I like that there's no advertising at the moment, I don't know that I would mind it so much if there was advertising, as long as it was kept minimal. I know these things don't just happen for free and if money is needed to help keep the lights on and such.
A very obvious solution to groupthink is to do away with the silly voting system. I don't know why they kept it. A very simple solution would have been to just assign votes to a topic based on how much attention it's getting. In simple terms, If opposed has 10,000 people that have viewed it, 1,000 people have left a comment, compared to a post that has 100,000 views and 15 comments, you can tell which one should have more attention score. The upvote and downvote system is too easily used as a dislike or like system. Many of us have the maturity to upvote something because we think it's a good discussion point even if we don't agree with what the person is saying. But a lot of people don't think that way mentally. They see something, they read it, immediately go into toxic hater mode and just downvote it for no reason
Less locked down than Reddit. No CEO bent on taking your user created content and charging for it. No CEO trying to polish a turd for advertisers to make $$ while simultaneously completely taking for granted and disregarding the mods and users that actually make Reddit exist. No communities captured by shills and groupthink. Well…except for places like hexbear or some .ml, but there’s no pretenses there. You know what you’re getting into. Lemmy is more egalitarian, plenty of apps for mobile devices, people generally have a discussion and not just be the retread cheap quip for upvotes.
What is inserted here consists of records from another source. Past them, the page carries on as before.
(* ===== verification/Startup.v ===== *)
(** * Starting up (src/gateway/server.rs, src/core/config.rs)

    What [GatewayServer::run] checks before its accept loop, the descriptor a
    relay registers with its authorities and the session it does so over, and
    the capability file of a reverse relay. *)
From S2P Require Import Prelude Text Net Identity Handshake Circuit Storage Consensus Transport ExitPolicy Link Session Node Pool Tracker Bridge Directory Gateway.

(** ** Addresses in text: [SocketAddr::from_str] *)
Definition read_port (l : bytes) : option (Z * bytes) := rest ← read_char 58 l; read_number 10 (length l) u16_MAX true rest.

Definition read_socket_v4 (l : bytes) : option (SocketAddr * bytes) :=
  '(ip, rest) ← read_ipv4_addr l; '(port, rest) ← read_port rest; Some (mkSocketAddr (V4 ip) port, rest).

(** A scope number after a percent sign is read and dropped. *)
Definition skip_scope (l : bytes) : bytes :=
  match rest ← read_char 37 l; read_number 10 (length l) u32_MAX true rest with Some (_, rest) => rest | None => l end.

Definition read_socket_v6 (l : bytes) : option (SocketAddr * bytes) :=
  rest ← read_char 91 l; '(ip, rest) ← read_ipv6_addr rest; rest ← read_char 93 (skip_scope rest); '(port, rest) ← read_port rest;
  Some (mkSocketAddr (V6 ip) port, rest).

Definition parse_socket_addr (l : bytes) : option SocketAddr :=
  match (match read_socket_v4 l with Some r => Some r | None => read_socket_v6 l end) with
  | Some (address, []) => Some address
  | _ => None
  end.

(** ** Checks before the loop *)

(** [init] is what loading the guard state gave, [bind] what binding does. *)
Definition start_gateway (config : GuardConfig) (init : result string unit) (bind : SocketAddr -> result string SocketAddr) : result string SocketAddr :=
  let loopback_listener := match parse_socket_addr (gc_listen_addr config) with Some a => is_loopback (sa_ip a) | None => false end in
  if gc_padded_sessions config && (negb (gc_enable_onion_routing config) || gc_relay_mode config || negb loopback_listener)
  then Err "Padded client sessions require an onion gateway on loopback"%string
  else if gc_padded_sessions config && bool_decide (gc_link_cover_profile config = Economy)
          && negb (bool_decide (gc_privacy_profile config = str "balanced") || bool_decide (gc_privacy_profile config = str "balanced-longtail"))
  then Err "Economy link cover requires the balanced session profile"%string
  else if gc_padded_sessions config && (gc_enable_jitter config || gc_enable_chaos config || gc_enable_rmt_morphing config || gc_enable_chaffing config)
  then Err "Padded sessions require one common privacy profile, without legacy morphing/chaffing flags"%string
  else
    let? _ := if gc_padded_sessions config then match Profile_parse (gc_privacy_profile config) with Ok _ => Ok tt | Err e => Err e end else Ok tt in
    let? _ := init in
    if gc_relay_mode config && negb (length (gc_directory_authorities config) =? 0)%nat
       && negb (length (gc_authority_endpoints config) =? length (gc_directory_authorities config))%nat
    then Err "Relay registration requires bound authority identity/address/pin records"%string
    else
      match parse_socket_addr (gc_listen_addr config) with
      | None => Err "invalid socket address syntax"%string
      | Some configured_bind =>
          let? _ := advertised_relay_address config configured_bind in
          let? bound_address := bind configured_bind in
          let? advertised_address := advertised_relay_address config bound_address in
          if gc_unlisted_bridge config
             && (negb (gc_relay_mode config) || gc_is_exit config || gc_allow_open_socks5 config || negb (is_loopback (sa_ip advertised_address)))
          then Err "Unlisted bridges require a non-exit, onion-only loopback relay"%string
          else Ok advertised_address
      end.

(** A gateway that starts accepting is in a state its mode allows. Padded
    sessions are served on a loopback address to an onion client, with a known
    profile, no second shaper and economy cover only with a balanced profile; an
    unlisted bridge is an onion-only relay without exit whose address is
    loopback; a relay with authorities has a pinned record for each; and an
    address of the operator's choosing is advertised only by a listed relay and
    is neither loopback nor unspecified nor multicast. *)
Theorem gateway_starts_sound (config : GuardConfig) (init : result string unit) (bind : SocketAddr -> result string SocketAddr) (address : SocketAddr) :
  start_gateway config init bind = Ok address ->
  (gc_padded_sessions config = true ->
     gc_enable_onion_routing config = true /\ gc_relay_mode config = false /\
     (exists a, parse_socket_addr (gc_listen_addr config) = Some a /\ is_loopback (sa_ip a) = true) /\
     (exists profile, Profile_parse (gc_privacy_profile config) = Ok profile /\
        (gc_link_cover_profile config = Economy -> profile = Balanced \/ profile = LongTail)) /\
     gc_enable_jitter config || gc_enable_chaos config || gc_enable_rmt_morphing config || gc_enable_chaffing config = false) /\
  (gc_unlisted_bridge config = true ->
     gc_relay_mode config = true /\ gc_is_exit config = false /\ gc_allow_open_socks5 config = false /\ is_loopback (sa_ip address) = true) /\
  (gc_relay_mode config = true -> gc_directory_authorities config <> [] ->
     length (gc_authority_endpoints config) = length (gc_directory_authorities config)) /\
  match gc_relay_advertise_address config with
  | None => exists bound, bind bound = Ok address /\ parse_socket_addr (gc_listen_addr config) = Some bound
  | Some a => address = a /\ gc_relay_mode config = true /\ gc_unlisted_bridge config = false /\ sa_port a <> 0 /\
      is_unspecified (sa_ip a) = false /\ is_loopback (sa_ip a) = false /\ is_multicast (sa_ip a) = false
  end.
Proof.
  unfold start_gateway. cbv zeta. refused Hpad. refused Heco. refused Hold.
  destruct (if gc_padded_sessions config then _ else _) as [[]|] eqn:Hprof; [|done]. destruct init as [[]|]; [|done]. refused Hauth.
  destruct (parse_socket_addr _) as [configured|]; [|done].
  destruct (advertised_relay_address config configured); [|done]. destruct (bind configured) as [bound|] eqn:Hbind; [|done].
  destruct (advertised_relay_address config bound) as [adv|] eqn:Hadv; [|done]. refused Hun. intros [= ->]. split_and!.
  - intros Hp. rewrite Hp in *. cbn [andb] in *. destruct (Profile_parse _) as [profile|] eqn:Hparse; [|done]. reflect_bools. split_and!; try done.
    + by exists configured.
    + exists profile. split; [done|]. intros He. rewrite bool_decide_true in Heco by done. cbn [andb] in Heco. apply negb_false_iff, orb_true_iff in Heco.
      destruct Heco as [E%bool_decide_eq_true|E%bool_decide_eq_true]; rewrite E in Hparse; vm_compute in Hparse; injection Hparse as <-; [by left|by right].
    + by repeat (apply orb_false_iff; split).
  - intros Hu. rewrite Hu in Hun. cbn [andb] in Hun. by reflect_bools.
  - intros Hr Hne. rewrite Hr in Hauth. cbn [andb] in Hauth. destruct (gc_directory_authorities config); [done|]. cbn [length Nat.eqb negb andb] in Hauth. by reflect_bools.
  - unfold advertised_relay_address in Hadv. destruct (gc_relay_advertise_address config) as [chosen|]; [|injection Hadv as <-; by exists configured].
    destruct (_ || _) eqn:Hbad in Hadv; [done|]. injection Hadv as <-. reflect_bools. by split_and!.
Qed.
Also, Reddit IMO has gotten “colder” for lack of a better word. People don’t upvote. You’re more likely to be criticized for a position than engaged with. Opinions that disagree with the hive mind are often quickly downvoted regardless of whether or not the position has validity.
Lemmy is just more chill.
People don’t upvote. You’re more likely to be criticized for a position than engaged with. Opinions that disagree with the hive mind are often quickly downvoted regardless of whether or not the position has validity.
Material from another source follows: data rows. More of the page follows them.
(* ===== verification/Launch.v ===== *)
(** * The daemon's start (src/main.rs)

    From the command line to a running role, on Linux: the refusals, the
    directory authorities and their pinned keys, the configuration, the
    retirement policy, the relay pool and the isolation of applications. The
    command line is modelled from the attributes of [Args] and the documented
    rules of its parser, clap 4: [clap_accepts] is which combinations pass. *)
From S2P Require Import Prelude Text Net Identity Handshake Circuit Storage Float Guard Consensus Revocation Transport ExitPolicy Link Session Node Pool Telescope Socks Tracker Bridge Directory Gateway Startup Netns.

Record Args := mkArgs {
  a_initialize_identity : bool;
  a_listen : bytes;
  a_advertise_address : option SocketAddr;
  a_pool : bool;                   (* a path is given; the files are in [LaunchEnv] *)
  a_proxy : option bytes;
  a_padded_sessions : bool;
  a_privacy_profile : option bytes;    (* [None] when the default applies *)
  a_link_cover_profile : bytes;
  a_min_hops : option Z;
  a_max_hops : option Z;
  a_jitter : bool;
  a_jitter_lambda : spec_float;
  a_chaos : bool;
  a_rmt_morphing : bool;
  a_rmt_ensemble : bytes;
  a_chaffing : bool;
  a_relay : bool;
  a_tracker : bool;
  a_authority : bool;
  a_authority_id : bytes;
  a_authorities : option bytes;
  a_authority_keys : option bytes;
  a_revocation_policy : bool;
  a_quorum_threshold : Z;
  a_onion : bool;
  a_bridge_transports : bool;
  a_protected_entry : bool;
  a_private_bridges : bool;
  a_authority_transports : bool;
  a_unlisted_bridge : bool;
  a_enforce_subnet_diversity : bool;
  a_reverse_relay : bool;
  a_tracker_key : option bytes;
  a_reverse_token_file : bool;
  a_announce : option bytes;
  a_allow_open_socks5 : bool;
  a_allow_private_exit : bool;
  a_i_know_this_is_insecure : bool;
  a_is_exit : bool;
  a_enable_firewall_killswitch : bool;
  a_namespace_name : bytes;
  a_namespace_proxy : bool;
  a_namespace_socket : bool;
  a_fetch_from : option bytes;
  a_identity_key_path : bool;
  a_strict_fail_closed : bool;
  a_status : bool;
  a_metrics_addr : bool;
}.

Definition privacy_profile (a : Args) : bytes := default (str "balanced") (a_privacy_profile a).
Definition min_hops_arg (a : Args) : Z := default 3 (a_min_hops a).
Definition max_hops_arg (a : Args) : Z := default 5 (a_max_hops a).

(** ** The command line

    The arguments that require, exclude or are required or excluded. *)
Inductive Opt :=
| OptInitializeIdentity | OptAdvertiseAddress | OptPool | OptProxy | OptPaddedSessions | OptPrivacyProfile | OptMinHops | OptMaxHops
| OptJitter | OptChaos | OptRmtMorphing | OptChaffing | OptRelay | OptTracker | OptAuthority | OptAuthorities | OptAuthorityKeys
| OptRevocationPolicy | OptOnion | OptBridgeTransports | OptProtectedEntry | OptPrivateBridges | OptAuthorityTransports | OptUnlistedBridge
| OptReverseRelay | OptTrackerKey | OptReverseTokenFile | OptAnnounce | OptAllowOpenSocks5 | OptIsExit | OptFetchFrom | OptIdentityKeyPath
| OptStrictFailClosed | OptStatus | OptMetricsAddr.

#[global] Instance Opt_eq_dec : EqDecision Opt.
Proof. solve_decision. Defined.

Definition all_opts : list Opt :=
  [OptInitializeIdentity; OptAdvertiseAddress; OptPool; OptProxy; OptPaddedSessions; OptPrivacyProfile; OptMinHops; OptMaxHops;
   OptJitter; OptChaos; OptRmtMorphing; OptChaffing; OptRelay; OptTracker; OptAuthority; OptAuthorities; OptAuthorityKeys;
   OptRevocationPolicy; OptOnion; OptBridgeTransports; OptProtectedEntry; OptPrivateBridges; OptAuthorityTransports; OptUnlistedBridge;
   OptReverseRelay; OptTrackerKey; OptReverseTokenFile; OptAnnounce; OptAllowOpenSocks5; OptIsExit; OptFetchFrom; OptIdentityKeyPath;
   OptStrictFailClosed; OptStatus; OptMetricsAddr].

Definition given {A} (o : option A) : bool := bool_decide (is_Some o).

(** Whether an argument was given on the command line, not by its default. *)
Definition present (a : Args) (o : Opt) : bool :=
  match o with
  | OptInitializeIdentity => a_initialize_identity a
  | OptAdvertiseAddress => given (a_advertise_address a)
  | OptPool => a_pool a
  | OptProxy => given (a_proxy a)
  | OptPaddedSessions => a_padded_sessions a
  | OptPrivacyProfile => given (a_privacy_profile a)
  | OptMinHops => given (a_min_hops a)
  | OptMaxHops => given (a_max_hops a)
  | OptJitter => a_jitter a
  | OptChaos => a_chaos a
  | OptRmtMorphing => a_rmt_morphing a
  | OptChaffing => a_chaffing a
  | OptRelay => a_relay a
  | OptTracker => a_tracker a
  | OptAuthority => a_authority a
  | OptAuthorities => given (a_authorities a)
  | OptAuthorityKeys => given (a_authority_keys a)
  | OptRevocationPolicy => a_revocation_policy a
  | OptOnion => a_onion a
  | OptBridgeTransports => a_bridge_transports a
  | OptProtectedEntry => a_protected_entry a
  | OptPrivateBridges => a_private_bridges a
  | OptAuthorityTransports => a_authority_transports a
  | OptUnlistedBridge => a_unlisted_bridge a
  | OptReverseRelay => a_reverse_relay a
  | OptTrackerKey => given (a_tracker_key a)
  | OptReverseTokenFile => a_reverse_token_file a
  | OptAnnounce => given (a_announce a)
  | OptAllowOpenSocks5 => a_allow_open_socks5 a
  | OptIsExit => a_is_exit a
  | OptFetchFrom => given (a_fetch_from a)
  | OptIdentityKeyPath => a_identity_key_path a
  | OptStrictFailClosed => a_strict_fail_closed a
  | OptStatus => a_status a
  | OptMetricsAddr => a_metrics_addr a
  end.

(** The attributes [requires], [requires_all]. *)
Definition requires_of (o : Opt) : list Opt :=
  match o with
  | OptInitializeIdentity => [OptIdentityKeyPath]
  | OptAdvertiseAddress => [OptRelay]
  | OptPaddedSessions | OptMinHops | OptMaxHops | OptBridgeTransports => [OptOnion]
  | OptPrivacyProfile => [OptPaddedSessions]
  | OptRevocationPolicy => [OptAuthorities]
  | OptProtectedEntry => [OptPaddedSessions; OptBridgeTransports; OptAuthorityTransports]
  | OptPrivateBridges => [OptBridgeTransports; OptAuthorityTransports]
  | OptAuthorityTransports => [OptOnion; OptAuthorities]
  | OptUnlistedBridge => [OptRelay; OptAuthorities]
  | OptReverseTokenFile => [OptReverseRelay]
  | OptAnnounce => [OptReverseRelay; OptTrackerKey; OptReverseTokenFile]
  | OptFetchFrom => [OptTrackerKey]
  | _ => []
  end.

(** The attributes [conflicts_with], [conflicts_with_all]. *)
Definition conflicts_of (o : Opt) : list Opt :=
  match o with
  | OptInitializeIdentity =>
      [OptStatus; OptRelay; OptAuthority; OptTracker; OptReverseRelay; OptOnion; OptPool; OptProxy; OptAuthorities; OptAuthorityKeys; OptMetricsAddr;
       OptStrictFailClosed]
  | OptAdvertiseAddress => [OptUnlistedBridge]
  | OptPaddedSessions => [OptRelay; OptAuthority; OptReverseRelay; OptTracker; OptJitter; OptChaos; OptRmtMorphing; OptChaffing]
  | OptRevocationPolicy =>
      [OptInitializeIdentity; OptStatus; OptTracker; OptReverseRelay; OptFetchFrom; OptAllowOpenSocks5; OptPool; OptProxy]
  | OptBridgeTransports => [OptRelay; OptAuthority; OptReverseRelay; OptInitializeIdentity; OptTracker; OptStatus]
  | OptProtectedEntry | OptPrivateBridges => [OptPool; OptProxy; OptFetchFrom]
  | OptAuthorityTransports => [OptRelay; OptAuthority; OptReverseRelay; OptInitializeIdentity; OptTracker; OptStatus; OptFetchFrom]
  | OptUnlistedBridge => [OptIsExit; OptAllowOpenSocks5; OptAnnounce; OptReverseRelay; OptAuthority; OptTracker; OptInitializeIdentity]
  | _ => []
  end.

(** A conflict declared on either side counts for both. *)
Definition clash (x y : Opt) : bool := bool_decide (y ∈ conflicts_of x) || bool_decide (x ∈ conflicts_of y).

(** Everything an argument requires, and what that requires in turn: the
    arguments still to be unrolled, those that were, and what was collected.
    Each round takes one argument off, and at most as many are put on as there
    are requirements ([unroll_complete] shows that the rounds are enough). *)
Fixpoint unroll (rounds : nat) (r_vec processed args : list Opt) : list Opt :=
  match rounds, r_vec with
  | O, _ | _, [] => args
  | S rounds, o :: r_vec =>
      if bool_decide (o ∈ processed) then unroll rounds r_vec processed args
      else unroll rounds (filter (fun r => requires_of r <> []) (requires_of o) ++ r_vec) (o :: processed) (args ++ requires_of o)
  end.

Definition unroll_arg_requires (o : Opt) : list Opt := unroll (length all_opts) [o] [] [].

Definition conflict_free (a : Args) : bool :=
  forallb (fun x => negb (present a x) || forallb (fun y => negb (present a y) || bool_decide (x = y) || negb (clash x y)) all_opts) all_opts.

(** A required argument may be missing when it clashes with one that is there. *)
Definition missing_ok (a : Args) (r : Opt) : bool := existsb (fun p => present a p && negb (bool_decide (p = r)) && clash p r) all_opts.

Definition requirements_met (a : Args) : bool :=
  forallb (fun x => negb (present a x) || forallb (fun r => present a r || missing_ok a r) (unroll_arg_requires x)) all_opts.

(** The value parsers. *)
Definition values_allowed (a : Args) : bool :=
  bool_decide (privacy_profile a ∈
    [str "balanced"; str "balanced-longtail"; str "strict"; str "fixed-window"; str "research-rmt"; str "research-poisson"])
  && bool_decide (a_link_cover_profile a ∈ [str "strict"; str "economy"])
  && in_range 3 8 (min_hops_arg a) && in_range 3 8 (max_hops_arg a).

Definition clap_accepts (a : Args) : bool := conflict_free a && requirements_met a && values_allowed a.

(** ** Directory authorities *)

(** [u8::from_str_radix] of two characters; a plus sign may come first. *)
Definition radix16_pair (x y : Z) : option Z :=
  if x =? 43 then to_digit 16 y else h ← to_digit 16 x; l ← to_digit 16 y; Some (16 * h + l).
i experience this constantly on lemmy.
There were multiple actions described. You're saying that you experience one of them. Or maybe you experience more than one. Or maybe we don't know, because you didn't make it clear, which might make us want to downvote you, which suggests that you often experience being downvoted. :-)
Life on Lemmy (and reddit/social media in general) becomes a lot better when you turn off vote displays
You own your data, you can self-host your own Lemmy instance and still connect to other Lemmy instances (Like what I do)
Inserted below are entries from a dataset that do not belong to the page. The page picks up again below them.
(** * Multiport: a shallow embedding of the private [_Port] class

    The development follows [index.esm.js] (class [_Port], the helpers
    [getPrivate], [isPromise], [reportError] and the public wrappers of
    class [Port]); the module [IndexJs] gives what the older build
    [index.js] does differently.  JavaScript values are an inductive type,
    the instance fields of [_Port] are a record, and every method is a
    function in a state-and-exception monad over that record.  Everything
    the class does to the outside world (adapter sends, promise
    settlements, diagnostics) is recorded in the [log] field of the state.

    What is outside the class is a parameter: the adapter ([PortAdapter])
    and the host ([Host]: random ids, the functions of the application,
    regular expressions, the conversions of the language).  Three things
    are taken of them.  The adapter's [send] and its reply function
    return; a function of the application does not call into the Port
    while it runs; a regular expression keeps no state between tests.
    Numbers are integers or [NaN], and a [Map] key that is an object is
    compared by structure. *)

From Stdlib Require Import ZArith String List Bool Lia.
From stdpp Require Import base decidable list strings pretty.
Import ListNotations.
Set Warnings "-register-all".
Local Open Scope string_scope.
Local Open Scope Z_scope.

(** ** JavaScript values *)

(** Function references.  A function of the application has an address and
    its [.name]; a stub is the arrow function allocated by [unmapValue],
    identified by its allocation number. *)
Inductive FunRef :=
| FLocal (addr : nat) (name : string)
| FStub (serial : nat).

(** Promises: the promise of the [PromiseCapability] created for request
    [id], or a promise made elsewhere (by a handler or by the adapter). *)
Inductive PromiseRef :=
| PRequest (id : Z)
| PForeign (n : nat).

(** Numbers are modelled by the integers plus [NaN]: the class only
    compares numbers with small constants, negates them, increments its
    counter and uses them as [Map] keys.  An object carries the name its
    [value.constructor.name] evaluates to ([None] when [value.constructor]
    is falsy) and its properties in the order in which the language lists
    them; an inherited data property that the class reads (the [name] of
    an error) is listed with the own ones. *)
Inductive Value :=
| VUndef
| VNull
| VBool (b : bool)
| VNum (n : Z)
| VNaN
| VStr (s : string)
| VFun (f : FunRef)
| VRegExp (r : nat)
| VPromise (p : PromiseRef)
| VArr (xs : list Value)
| VObj (ctor : option string) (props : list (string * Value)).

#[global] Instance FunRef_eq_dec : EqDecision FunRef.
Proof. solve_decision. Defined.

#[global] Instance PromiseRef_eq_dec : EqDecision PromiseRef.
Proof. solve_decision. Defined.

(** Structural equality of values, written out because [Value] is nested
    in [list]. *)
Fixpoint Value_eqb (a b : Value) {struct a} : bool :=
  match a, b with
  | VUndef, VUndef => true
  | VNull, VNull => true
  | VBool x, VBool y => Bool.eqb x y
  | VNum x, VNum y => Z.eqb x y
  | VNaN, VNaN => true
  | VStr x, VStr y => bool_decide (x = y)
  | VFun f, VFun g => bool_decide (f = g)
  | VRegExp r, VRegExp r' => Nat.eqb r r'
  | VPromise p, VPromise q => bool_decide (p = q)
  | VArr xs, VArr ys =>
      (fix go (xs ys : list Value) {struct xs} : bool :=
         match xs, ys with
         | [], [] => true
         | x :: xs', y :: ys' => Value_eqb x y && go xs' ys'
         | _, _ => false
         end) xs ys
  | VObj c p, VObj d q =>
      bool_decide (c = d) &&
      (fix go (p q : list (string * Value)) {struct p} : bool :=
         match p, q with
         | [], [] => true
         | (k, x) :: p', (l, y) :: q' =>
             bool_decide (k = l) && Value_eqb x y && go p' q'
         | _, _ => false
         end) p q
  | _, _ => false
  end.

(** Induction over values that also gives the hypothesis for the elements
    of an array and for the property values of an object. *)
Fixpoint Value_nested_ind (P : Value -> Prop)
    (HUndef : P VUndef) (HNull : P VNull)
    (HBool : forall b, P (VBool b)) (HNum : forall n, P (VNum n))
    (HNaN : P VNaN) (HStr : forall s, P (VStr s))
    (HFun : forall f, P (VFun f)) (HRegExp : forall r, P (VRegExp r))
    (HPromise : forall p, P (VPromise p))
    (HArr : forall xs, Forall P xs -> P (VArr xs))
    (HObj : forall c props, Forall (fun kv => P (snd kv)) props -> P (VObj c props))
    (v : Value) {struct v} : P v :=
  let rec := Value_nested_ind P HUndef HNull HBool HNum HNaN HStr HFun
               HRegExp HPromise HArr HObj in
  match v with
  | VUndef => HUndef
  | VNull => HNull
  | VBool b => HBool b
  | VNum n => HNum n
  | VNaN => HNaN
  | VStr s => HStr s
  | VFun f => HFun f
  | VRegExp r => HRegExp r
  | VPromise p => HPromise p
  | VArr xs =>
      HArr xs ((fix all (l : list Value) : Forall P l :=
                  match l with
                  | [] => @List.Forall_nil _ P
                  | x :: l' => @List.Forall_cons _ P x l' (rec x) (all l')
                  end) xs)
  | VObj c props =>
      HObj c props
        ((fix all (l : list (string * Value)) : Forall (fun kv => P (snd kv)) l :=
            match l with
            | [] => @List.Forall_nil _ (fun kv => P (snd kv))
            | (k, x) :: l' => @List.Forall_cons _ (fun kv => P (snd kv)) (k, x) l' (rec x) (all l')
            end) props)
  end.

Lemma Value_eqb_eq (a b : Value) : Value_eqb a b = true <-> a = b.
Proof.
  revert b. induction a using Value_nested_ind; intros rhs; destruct rhs;
    simpl; try (split; [discriminate | congruence]); try tauto.
  - rewrite Bool.eqb_true_iff. split; congruence.
  - rewrite Z.eqb_eq. split; congruence.
  - rewrite bool_decide_eq_true. split; congruence.
  - rewrite bool_decide_eq_true. split; congruence.
  - rewrite Nat.eqb_eq. split; congruence.
  - rewrite bool_decide_eq_true. split; congruence.
  - revert xs0. induction H as [|x xs Hx _ IH]; intros [|y ys];
      try (split; [discriminate | congruence]); try tauto.
    rewrite andb_true_iff, Hx.
    specialize (IH ys). split.
    + intros [-> Hgo]. apply IH in Hgo. congruence.
    + intros [= -> ->]. split; [reflexivity|]. apply IH. reflexivity.
  - rewrite andb_true_iff, bool_decide_eq_true.
    revert props0. induction H as [|[k x] p Hx _ IH]; intros [|[l y] q];
      try (split; [intros [_ ?]; discriminate | congruence]).
    + split; [intros [-> _]; reflexivity | intros [= ->]; tauto].
    + simpl in Hx. rewrite !andb_true_iff, bool_decide_eq_true, Hx.
      specialize (IH q). split.
      * intros [-> [[-> ->] Hgo]].
        assert (VObj ctor p = VObj ctor q) as [= ->] by (apply IH; tauto).
        reflexivity.
      * intros [= -> -> -> ->]. repeat split. apply IH. reflexivity.
Qed.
Also you can share whatever you want, no one tells you "If you say that again I'll ban you from the entire network". And of course, there are no ads or algorithms showing you what their owners want you to see. It's freedom.
I like the choose your own adventure element. If you want strong content moderation you can go to Beehaw; if you want something more catch all, Lemmy.world is good; if you're a Stalinist, you have at least three solid options.
The instances talk to each other, but many fulfill slightly different functions.
At Reddit, it seems the stupidest posts often get thousands of upvotes. Here, they're lucky if they get 50. So that makes me feel less crazy, I guess.
No spez. The rest is kinda similar (except on a technical level that mostly matters to nerds)
You ain't got to be a nerd to appreciate benefits of decantrelization. We need more of in in pretty much every aspect of our lives.
Mega corps and governments are colluding to fuck peasants over.